Data excerpts —
(** * Reddit comment scraper: the retrieval-and-flattening core

    A shallow embedding of [index.js] and of its earlier variants: the
    recursive comment flattener [extractComments], the URL resolver
    [toRedditJsonUrl] in its four variants, the OAuth token cache
    [getRedditToken], the [POST /api/scrape] handler, and the visitor
    counter with its admin page.

    JavaScript strings are modelled by [string]; the only characters the
    code inspects are ASCII.  Numbers are the integer-valued ones, with
    [NaN] kept where the code can produce it. *)

Set Warnings "-register-all".
From Stdlib Require Import String Ascii List ZArith Lia Bool Arith.
From Stdlib Require Import DecimalString.
Import ListNotations.
Open Scope string_scope.
Open Scope list_scope.

(* ================================================================== *)
(** * JavaScript values as the code sees them *)
(* ================================================================== *)

(** A value produced by [JSON.parse] (and by [response.json()]).  An object
    is the list of its properties; the first binding of a key is its value. *)
Inductive json : Type :=
| JNull
| JBool (b : bool)
| JNum (n : Z)
| JStr (s : string)
| JArr (items : list json)
| JObj (props : list (string * json)).

(** A JavaScript value is a JSON value or [undefined], which is [None]. *)
Definition value := option json.

(** Exceptions carry their [message]. *)
Inductive exn : Type :=
| TypeError (message : string)
| FetchError (message : string).

Definition message_of (e : exn) : string :=
  match e with TypeError m => m | FetchError m => m end.

Inductive result (A : Type) : Type :=
| Ok (a : A)
| Throw (e : exn).
Arguments Ok {A} a.
Arguments Throw {A} e.

Definition bind {A B} (r : result A) (k : A -> result B) : result B :=
  match r with Ok a => k a | Throw e => Throw e end.

Notation "x <- r ;; k" := (bind r (fun x => k))
  (at level 61, r at next level, right associativity).

(** ToBoolean. *)
Definition truthy (v : value) : bool :=
  match v with
  | None => false
  | Some JNull => false
  | Some (JBool b) => b
  | Some (JNum n) => negb (n =? 0)%Z
  | Some (JStr s) => negb (s =? "")
  | Some (JArr _) => true
  | Some (JObj _) => true
  end.

(** [v === null || v === undefined]. *)
Definition nullish (v : value) : bool :=
  match v with None | Some JNull => true | Some _ => false end.

(** [v ?? dflt]: the result is never [undefined]. *)
Definition coalesce (v : value) (dflt : json) : json :=
  match v with None | Some JNull => dflt | Some j => j end.

Fixpoint own_property (k : string) (props : list (string * json)) : value :=
  match props with
  | [] => None
  | (k', v) :: rest => if k =? k' then Some v else own_property k rest
  end.

(** [v.k] for the property names the code reads; none of them is a
    property of a primitive wrapper or of [Array.prototype]. *)
Definition member (v : value) (k : string) : result value :=
  match v with
  | None =>
      Throw (TypeError
               ("Cannot read properties of undefined (reading '" ++ k ++ "')"))
  | Some JNull =>
      Throw (TypeError
               ("Cannot read properties of null (reading '" ++ k ++ "')"))
  | Some (JObj props) => Ok (own_property k props)
  | Some _ => Ok None
  end.

(** [v?.k]. *)
Definition opt_member (v : value) (k : string) : value :=
  match v with
  | Some (JObj props) => own_property k props
  | _ => None
  end.

Fixpoint chars (s : string) : list json :=
  match s with
  | EmptyString => []
  | String c rest => JStr (String c EmptyString) :: chars rest
  end.

(** The values [for (const x of v)] visits: the elements of an array, the
    characters of a string; anything else is not iterable. *)
Definition iterate (v : json) : result (list json) :=
  match v with
  | JArr items => Ok items
  | JStr s => Ok (chars s)
  | _ => Throw (TypeError "children is not iterable")
  end.

(* ================================================================== *)
(** * Comment Flattener ([extractComments]) *)
(* ================================================================== *)

(** The object literal pushed for a comment. *)
Record comment : Type := {
  author : json;
  body : json;
  score : json;
  created_utc : json
}.

(** [v === s] for a string literal [s]. *)
Definition strict_eq_string (v : value) (s : string) : bool :=
  match v with Some (JStr s') => s' =? s | _ => false end.

(** Lines 120-125: the record built from [d = child.data].  It is built
    only where [d.body] is truthy, so [body] is [d.body] itself. *)
Definition commentRecord (d : value) : comment :=
  {| author := coalesce (opt_member d "author") (JStr "[deleted]");
     body := coalesce (opt_member d "body") JNull;
     score := coalesce (opt_member d "score") (JNum 0);
     created_utc := coalesce (opt_member d "created_utc") JNull |}.

(** [d.replies?.data?.children]; [d] is known not to be nullish here. *)
Definition repliesChildren (d : value) : value :=
  opt_member (opt_member (opt_member d "replies") "data") "children".

(** One run of the [for] loop body and the rest of the loop; [self] is the
    recursive call and [comments] the array built so far. *)
Fixpoint extractLoop (self : json -> result (list comment))
    (items : list json) (comments : list comment) : result (list comment) :=
  match items with
  | [] => Ok comments
  | child :: rest =>
      kind <- member (Some child) "kind" ;;
      if strict_eq_string kind "t1" then
        d <- member (Some child) "data" ;;
        b <- member d "body" ;;
        let comments :=
          if truthy b then comments ++ [commentRecord d] else comments in
        let nested := repliesChildren d in
        if truthy nested then
          sub <- self (coalesce nested JNull) ;;
          extractLoop self rest (comments ++ sub)
        else extractLoop self rest comments
      else extractLoop self rest comments
  end.

Definition extractStep (self : json -> result (list comment))
    (children : json) : result (list comment) :=
  items <- iterate children ;;
  extractLoop self items [].

(** The recursion of [extractComments] unrolled [depth] times.  As many
    levels as the argument has nodes are enough: [extractComments] below
    satisfies the equation of the source, [extractComments_eq], so the
    first case is never reached from it. *)
Fixpoint extractCommentsN (depth : nat) (children : json)
    : result (list comment) :=
  match depth with
  | O => Throw (TypeError "Maximum call stack size exceeded")
  | S depth' => extractStep (extractCommentsN depth') children
  end.

Fixpoint json_size (j : json) : nat :=
  match j with
  | JArr items => S (fold_right (fun x n => json_size x + n) 0 items)
  | JObj props => S (fold_right (fun kv n => json_size (snd kv) + n) 0 props)
  | _ => 1
  end.

Definition extractComments (children : json) : result (list comment) :=
  extractCommentsN (json_size children) children.

(* ================================================================== *)
(** * Regular expressions and string methods used by the resolver *)
(* ================================================================== *)

(** The fragment of the regular expression syntax the code uses, with the
    backtracking semantics of the language: alternatives are tried left to
    right, [+] is greedy and gives characters back one at a time. *)
Inductive regex : Type :=
| Eps
| Chr (p : ascii -> bool)        (* one character of a class *)
| Seq (r1 r2 : regex)
| Alt (r1 r2 : regex)            (* r1|r2 *)
| Plus (p : ascii -> bool)       (* class+ *)
| Group (r : regex)              (* (r), capturing *)
| End.                           (* $ without the m flag *)

Definition outcome := option (string * list string).

(** The prefix of [s] consumed when [rest] is what remains of it. *)
Definition consumed (s rest : string) : string :=
  substring 0 (String.length s - String.length rest) s.

Fixpoint star (p : ascii -> bool) (k : string -> outcome) (s : string)
    : outcome :=
  match s with
  | String c s' =>
      if p c then
        match star p k s' with
        | Some m => Some m
        | None => k s
        end
      else k s
  | EmptyString => k s
  end.

(** [exec r s caps k]: match [r] at the start of [s], then continue with
    [k] on the rest; groups are recorded in the order they close. *)
Fixpoint exec (r : regex) (s : string) (caps : list string)
    (k : string -> list string -> outcome) : outcome :=
  match r with
  | Eps => k s caps
  | Chr p =>
      match s with
      | String c s' => if p c then k s' caps else None
      | EmptyString => None
      end
  | Seq r1 r2 => exec r1 s caps (fun s' caps' => exec r2 s' caps' k)
  | Alt r1 r2 =>
      match exec r1 s caps k with
      | Some m => Some m
      | None => exec r2 s caps k
      end
  | Plus p =>
      match s with
      | String c s' => if p c then star p (fun s'' => k s'' caps) s' else None
      | EmptyString => None
      end
  | Group r1 => exec r1 s caps (fun s' caps' => k s' (caps' ++ [consumed s s']))
  | End =>
      match s with
      | EmptyString => k s caps
      | String _ _ => None
      end
  end.

(** The result of a successful match: [whole] is [match[0]], [groups] are
    [match[1]], [match[2]], ... *)
Record regmatch : Type := {
  before : string;
  whole : string;
  groups : list string;
  after : string
}.

(** The leftmost match: every start position is tried in turn. *)
Fixpoint search (r : regex) (skipped s : string) : option regmatch :=
  match exec r s [] (fun rest caps => Some (rest, caps)) with
  | Some (rest, caps) =>
      Some {| before := skipped; whole := consumed s rest;
              groups := caps; after := rest |}
  | None =>
      match s with
      | EmptyString => None
      | String c s' => search r (skipped ++ String c "")%string s'
      end
  end.

(** [s.match(r)] for a regular expression without the g flag. *)
Definition str_match (s : string) (r : regex) : option regmatch :=
  search r "" s.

AIM OF THE TASK — Return exactly the lines above from the line that has "Record comment : Type" through the line that has "match v with Some", inclusive, and nothing else.

REPLY —
Record comment : Type := {
  author : json;
  body : json;
  score : json;
  created_utc : json
}.

(** [v === s] for a string literal [s]. *)
Definition strict_eq_string (v : value) (s : string) : bool :=
  match v with Some (JStr s') => s' =? s | _ => false end.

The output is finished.